What is to be the Work of the Council—Fears caused by Grandiose Projects—Reform of the Church in Head and Members—Statesmen evince Concern.

Curiosity as to what the particular work of the Council was to be grew all the more rapidly, because no authoritative indication of it was given. Were the Jesuit tenets of Papal authority and Papal infallibility to be raised into dogmas? Was the Pope to make another offering to the Virgin by proclaiming as an article of faith, that her body had been carried to heaven? By the repetition of such questions, tens of millions partially awoke to the consciousness that they belonged to a religion which knew not what might be its standard of faith next year, much less did it know to what particular tenets it might be committed.

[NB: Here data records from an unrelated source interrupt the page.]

(** An insert whose prepared statement fails writes nothing and logs the
    text of the failure. *)
Lemma insert_engine_error
    (self : DataManager.t) (p : Process) (q : nat) (st : Query) (err : SqlError)
    (altman_date altman_time : string)
    (altmans_sleep altmans_speech altmans_activity altmans_cheer
     altmans_confidence altmans_summary : Z) :
  DataManager.query self = Some q →
  queries p !! q = Some st →
  prepared_exec (q_connection st) insert_altman_table_sql
    (DataManager.bind_values_of altman_date altman_time altmans_sleep altmans_speech
       altmans_activity altmans_cheer altmans_confidence altmans_summary) p = inl err →
  ∃ p', DataManager.insert_into_altman_table altman_date altman_time altmans_sleep
          altmans_speech altmans_activity altmans_cheer altmans_confidence altmans_summary
          (self, p) = (Ok tt, (self, p'))
        ∧ fs p' = fs p
        ∧ log p' = log p ++ [insert_error_record (error_text p in_exec err)]
        ∧ error_text p' = error_text p.
Proof.
  intros Hq Hst Hexec.
  rewrite (insert_call_run self p altman_date altman_time altmans_sleep altmans_speech
             altmans_activity altmans_cheer altmans_confidence altmans_summary q st Hq Hst).
  rewrite Hexec. eexists. split; [reflexivity|]. repeat split; reflexivity.
Qed.

(** On a connection that is not open, [prepare] compiles nothing, and the
    eight values meet no parameter. *)
Lemma prepared_exec_not_open (conn : option nat) (bound : list Value) (p : Process) :
  QSqlQuery.connection_open conn p = false →
  length bound = 8%nat →
  prepared_exec conn insert_altman_table_sql bound p = inl ParameterCountMismatch.
Proof.
  intros Hclosed Hlen. rewrite prepared_exec_insert by exact Hlen.
  destruct (database_of_closed conn p Hclosed) as [err ->]. reflexivity.
Qed.

Lemma fs_opened_process_existing (name : string) (p : Process) (n : Node) :
  fs p !! name = Some n → fs (opened_process name p) = fs p.
Proof. intros H. unfold opened_process. rewrite H. reflexivity. Qed.

(** The constructor on a regular file that needs no write: a store that
    has the table already, or a file that is no database. *)
Lemma DataManager_new_keeps_file (name : string) (p : Process) (c : Content) :
  fs p !! name = Some (File c) →
  match as_database c with
  | None => True
  | Some d => is_Some (d !! "altman_table")
  end →
  fs (snd (DataManager.new name p)) = fs p
  ∧ log (snd (DataManager.new name p))
    = log p ++ mkLog INFO "DB INITIALIZING" [] false
        :: match as_database c with
           | None => [create_error_record (error_text p in_exec_str FileIsNotADatabase)]
           | Some _ => []
           end.
Proof.
  intros Hf Hc. rewrite DataManager_new_run. cbv zeta.
  rewrite (sqlite_exec_create _ _ _ (opened_process_lookup name p)).
  cbn [valid opened databaseName].
  assert (Hok : open_succeeds name p = true) by (unfold open_succeeds; rewrite Hf; reflexivity).
  pose proof (fs_opened_process_existing name p _ Hf) as Hop.
  rewrite Hok, Hop, Hf. cbn [andb negb].
  destruct (as_database c) as [d|].
  - destruct Hc as [t ->]. cbn. rewrite Hop, log_opened_process. split; reflexivity.
  - unfold constructed_process. cbn. rewrite Hop, log_opened_process, Hok.
    rewrite <- app_assoc. split; reflexivity.
Qed.


Lemma DataManager_new_error_text (name : string) (p : Process) :
  error_text (snd (DataManager.new name p)) = error_text p.
Proof.
  rewrite DataManager_new_run. cbv zeta.
  destruct (sqlite_exec _ _ _ _) as [err|p'] eqn:Hexec; unfold constructed_process; cbn.
  - apply error_text_opened_process.
  - apply sqlite_exec_error_text in Hexec. rewrite Hexec.
    apply error_text_opened_process.
Qed.

(** The query of a newly constructed manager and the connection it is on. *)
Lemma DataManager_new_handles (name : string) (p : Process) :
  ∃ err,
    queries (snd (DataManager.new name p)) !! length (queries p)
    = Some (mkQuery (Some (length (connections p))) None [] err)
    ∧ connections (snd (DataManager.new name p)) !! length (connections p)
      = Some (mkConnection "QSQLITE" true name (open_succeeds name p)).
Proof.
  destruct (DataManager_new_query name p) as [err Hq]. exists err.
  rewrite Hq, DataManager_new_connections. split.
  - apply lookup_last_added. reflexivity.
  - apply lookup_last_added. rewrite length_fmap. reflexivity.
Qed.



(** X3.  On a file that SQLite does not take for a database the
    constructor opens the connection (the file is not read by then), logs
    that the table could not be created and leaves the file as it is.  An
    insert through the manager then writes nothing: its [prepare] compiles
    no statement, so that [exec()] meets eight values without a parameter
    and the error logged is Qt's parameter count mismatch. *)
Theorem X3_constructor_leaves_a_foreign_file
    (db_name : string) (p : Process) (content : string)
    (altman_date altman_time : string)
    (altmans_sleep altmans_speech altmans_activity altmans_cheer
     altmans_confidence altmans_summary : Z) :
  fs p !! db_name = Some (File (NotADatabase content)) →
  let after := snd (DataManager.new db_name p) in
  let self := DataManager.mk (Some (length (connections p))) (Some (length (queries p))) in
  let inserted :=
    snd (snd (DataManager.insert_into_altman_table altman_date altman_time altmans_sleep
                altmans_speech altmans_activity altmans_cheer altmans_confidence
                altmans_summary (self, after))) in
  fst (DataManager.new db_name p) = Ok self
  ∧ fs after = fs p
  ∧ QSqlDatabase.is_open (length (connections p)) after = true
  ∧ new_log p after
    = [mkLog INFO "DB INITIALIZING" [] false;
       create_error_record (error_text p in_exec_str FileIsNotADatabase)]
  ∧ fs inserted = fs p
  ∧ new_log after inserted
    = [insert_error_record (error_text p in_exec ParameterCountMismatch)].
Proof.
  intros Hf. cbv zeta.
  destruct (DataManager_new_keeps_file db_name p (NotADatabase content) Hf I)
    as (Hfs & Hlog).
  cbn [as_database] in Hlog.
  assert (Hok : open_succeeds db_name p = true) by (unfold open_succeeds; rewrite Hf; reflexivity).
  destruct (DataManager_new_handles db_name p) as (err0 & Hq & Hc).
  edestruct (insert_engine_error
               (DataManager.mk (Some (length (connections p))) (Some (length (queries p))))
               (snd (DataManager.new db_name p)) _ _ ParameterCountMismatch
               altman_date altman_time altmans_sleep altmans_speech altmans_activity
               altmans_cheer altmans_confidence altmans_summary eq_refl Hq)
    as (p' & -> & Hfs' & Hlog' & _).
  { rewrite prepared_exec_insert by reflexivity. cbn [q_connection].
    rewrite (database_of_lookup _ _ _ Hc). cbn [valid opened databaseName].
    rewrite Hok, Hfs, Hf. reflexivity. }
  cbn [fst snd].
  split; [apply DataManager_new_object|]. split; [exact Hfs|].
  split; [rewrite DataManager_new_is_open; exact Hok|].
  split; [apply new_log_app; exact Hlog|].
  split; [congruence|]. apply new_log_app.
  rewrite Hlog', DataManager_new_error_text. reflexivity.
Qed.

Then, as to the position of the bishops, were they to be only councillors, or also judges? If the latter, they would first hear the doctors, as did their predecessors at Trent; would next deliberate, and finally would formulate decrees, which decrees without alteration, would be confirmed by the Pontiff. But if the bishops were no longer judges of the faith, but simply councillors of the one judge, their place would be to argue points, as the doctors had done at Trent, while the decree should be that of the Pope, and they would merely assent.

Again, as to the composition of the Council, were the bishops in partibus to be members? Was Darboy, whose diocese counted two millions of souls, to be balanced by some Court creature with a title from Sardis or Ecbatana? or was Schwarzenberg, with Bohemia at his back, to be balanced by an instrument of the Curia, who, independently of his patrons, had not a month's bread to call his own? Were those who represented ancient and numerous churches, and who were as far free agents as men under Rome can be, to be voted against, man for man, by vicars apostolic, without churches, or with only new and ignorant ones—men depending on the Propaganda even for their travelling expenses and board?

Finally, as to the mode of procedure, were the bishops, as they did at Trent, to agree upon their own rules of procedure, to evolve by mutual consultation the questions demanding solution, and to discuss them till all were ready to vote? Or could there be truth in the suspicion that everything was being cut and dried beforehand, and that the Court would impose ready-made rules of procedure, and allow no one but itself to introduce any subject for discussion?

As to the burning question of moral unanimity, would projected formulae be passed from hand to hand, as was done at Trent, examined in meetings of groups, retouched, and, if need be, remoulded till a form was arrived at in which all but two or three acquiesced? Or was it possible that formulae for new articles in a creed prepared behind the backs of the bishops would be imposed on millions and for ever, by a majority made up with the help of the bishops in partibus?

All this time, the nine determined men forming the secret Directing Congregation, were coolly looking at the same questions, and, step by step, as we shall see, when events bring out the secret plans, were settling those questions in the sense most dreaded, and going to lengths not, we believe, suggested in any of the anticipatory expressions of fear.

Earnest theologians who had not been converted by the infallibilist propaganda of recent years, were thrown into consternation. Some bishops, able administrators, saw no essential difference between Papal infallibility as a doctrine taught in many of the schools, and believed by great numbers if rejected by others perhaps greater, and the same opinion as an article of faith. In such a view, the men of thought saw the superficial glance of "practical men," as they call themselves, who never discover anything but by feeling it, and who live by acting out to-day what others thought out in time gone by.

Little difference! thought the men of foresight. We are going to be compelled to alter our catechisms and creed in the face of the Protestants; going to be compelled to teach the opposite of what we have always taught; going to part with immemorial safeguards against altering the conditions of salvation, or further narrowing the terms of membership in the Church—to part with the necessity before every such change of the open and formal process of a General Council! The proposed dogma is unlike any now in the creed, in the all-important point of being self-multiplying. If it is adopted, we shall be liable to have eternal obligations laid upon our souls, without a week's warning.